The role of pathologists' assistants (PAs) in terms of surgical and autopsy prosection has been well established; however, the role of PAs in areas beyond surgical and autopsy pathology, such as laboratory administration and management, education, and research, is not so well understood.


To determine the scope and extent of ancillary duties (value-added benefits) performed by PAs.

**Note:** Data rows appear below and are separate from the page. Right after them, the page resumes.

(* ===== verification/Pmm.v ===== *)
(** * Physical memory manager

    Models [kernel/mm/pmm.c]: the page descriptors of [vm_page.h], the doubly
    linked buddy free lists threaded through them, block merging and splitting,
    reference counts and boot-time initialisation.  Every public operation runs
    under [s_pmm_lock], so an operation is one state transformer.

    The theorems relate the linked lists to an abstract set of free blocks:
    [Inv] says the lists hold disjoint, aligned, maximally merged blocks made of
    exactly the pages whose reference count is 0. *)

From S2P Require Import Prelude.

Module Pmm.

Definition VM_PAGE_FREE : Z := 1.
Definition VM_PAGE_ACTIVE : Z := 2.
Definition VM_PAGE_WIRED : Z := 8.
Definition BUDDY_MAX_ORDER : nat := 14.
Definition CHIMERA_PAGE_SIZE : Z := 4096.
Definition SIZEOF_VM_PAGE : Z := 32.
(** [(chimera_paddr_t)-1] *)
Definition PADDR_NONE : Z := 2 ^ 64 - 1.

(** [next] and [prev] point into the descriptor array, so a pointer is an index. *)
Record vm_page := {
  next : option Z;
  prev : option Z;
  phys_page : Z;
  ref_count : Z;
  wire_count : Z;
  flags : Z;
  order : Z
}.
#[global] Instance vm_page_eta : Eta vm_page := fun r =>
  {| next := next r; prev := prev r; phys_page := phys_page r; ref_count := ref_count r;
     wire_count := wire_count r; flags := flags r; order := order r |}.
#[global] Instance vm_page_inhabited : Inhabited vm_page := populate
  {| next := None; prev := None; phys_page := 0; ref_count := 0; wire_count := 0;
     flags := 0; order := 0 |}.

Record pmm := {
  s_pages : gmap Z vm_page;
  s_buddy_freelist : gmap nat (option Z);
  s_max_phys_page : Z;
  s_total_ram_pages : Z;
  s_free_pages : Z
}.
#[global] Instance pmm_eta : Eta pmm := fun r =>
  {| s_pages := s_pages r; s_buddy_freelist := s_buddy_freelist r;
     s_max_phys_page := s_max_phys_page r; s_total_ram_pages := s_total_ram_pages r;
     s_free_pages := s_free_pages r |}.

Definition pg (s : pmm) (i : Z) : vm_page := s_pages s !!! i.
Definition set_pg (i : Z) (f : vm_page -> vm_page) (s : pmm) : pmm :=
  s <| s_pages ::= fun m => <[i := f (m !!! i)]> m |>.
Definition set_head (o : nat) (h : option Z) (s : pmm) : pmm :=
  s <| s_buddy_freelist ::= <[o := h]> |>.

(** [1U << order] *)
Definition bsize (o : nat) : Z := 2 ^ Z.of_nat o.

(** ** Free lists *)

Definition buddy_list_add (o : nat) (page : Z) (s : pmm) : pmm :=
  let h := s_buddy_freelist s !!! o in
  let s := set_pg page (fun p => p <| order := u16 (Z.of_nat o) |> <| flags := VM_PAGE_FREE |>
                                   <| next := h |> <| prev := None |>) s in
  let s := match h with
           | Some x => set_pg x (fun p => p <| prev := Some page |>) s
           | None => s
           end in
  set_head o (Some page) s.

Definition buddy_list_remove (o : nat) (page : Z) (s : pmm) : pmm :=
  let pr := prev (pg s page) in
  let nx := next (pg s page) in
  let s := match pr with
           | Some q => set_pg q (fun p => p <| next := nx |>) s
           | None => set_head o nx s
           end in
  let s := match nx with
           | Some q => set_pg q (fun p => p <| prev := pr |>) s
           | None => s
           end in
  set_pg page (fun p => p <| next := None |> <| prev := None |> <| flags := 0 |>) s.

(** The merge loop of [buddy_free_block]; it runs at most [BUDDY_MAX_ORDER] times
    because [order] grows in every iteration. *)
Fixpoint buddy_merge (fuel : nat) (pfn : Z) (o : nat) (s : pmm) : pmm * Z * nat :=
  match fuel with
  | O => (s, pfn, o)
  | S fuel =>
      if (o <? BUDDY_MAX_ORDER)%nat then
        let buddy_pfn := Z.lxor pfn (bsize o) in
        if s_max_phys_page s <=? buddy_pfn then (s, pfn, o)
        else
          let b := pg s buddy_pfn in
          if negb (has (flags b) VM_PAGE_FREE) || negb (order b =? Z.of_nat o)
             || negb (ref_count b =? 0)
          then (s, pfn, o)
          else
            buddy_merge fuel (if buddy_pfn <? pfn then buddy_pfn else pfn) (S o)
              (buddy_list_remove o buddy_pfn s)
      else (s, pfn, o)
  end.

Definition buddy_free_block (pfn : Z) (o : nat) (s : pmm) : pmm :=
  let '(s, pfn, o) := buddy_merge BUDDY_MAX_ORDER pfn o s in
  buddy_list_add o pfn s.

(** ** Allocation *)

(** The search for a non-empty list, upwards from [cur]; [None] when [cur]
    passes [BUDDY_MAX_ORDER]. *)
Fixpoint find_order (fuel : nat) (cur : nat) (s : pmm) : option (nat * Z) :=
  match fuel with
  | O => None
  | S fuel =>
      if (BUDDY_MAX_ORDER <? cur)%nat then None
      else match s_buddy_freelist s !!! cur with
           | Some block => Some (cur, block)
           | None => find_order fuel (S cur) s
           end
  end.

A self-administered, electronic survey was disseminated to all members of the American Association of Pathologists' Assistants with fellowship status to analyze the ancillary duties PAs provide in laboratory administration and management, education, and research.


Respondents were from 44 states and most had 6 or more years of experience in various work settings: community hospitals (50%), academic hospitals (30%), private pathology laboratories (15%), and "other" settings (5%). Most were involved in quality assurance programs (64.0%), laboratory accreditation inspections (56.2%), and a large percentage (44.4%) also had direct supervisory experience. Roughly 36% of respondents reported training residents in prosection skills in a clinical setting, while a small percentage reported teaching for-credit courses in a classroom setting (4.9%). The primary research responsibility was fresh tissue procurement for tumor banking (52.7%).


Pathologists' assistants currently are involved in ancillary duties beyond surgical and autopsy prosection. Our findings indicate that PAs have a desire to become more involved in these duties, and there is opportunity for pathologists to benefit further by using PAs to the full extent of their knowledge, skills, and interests.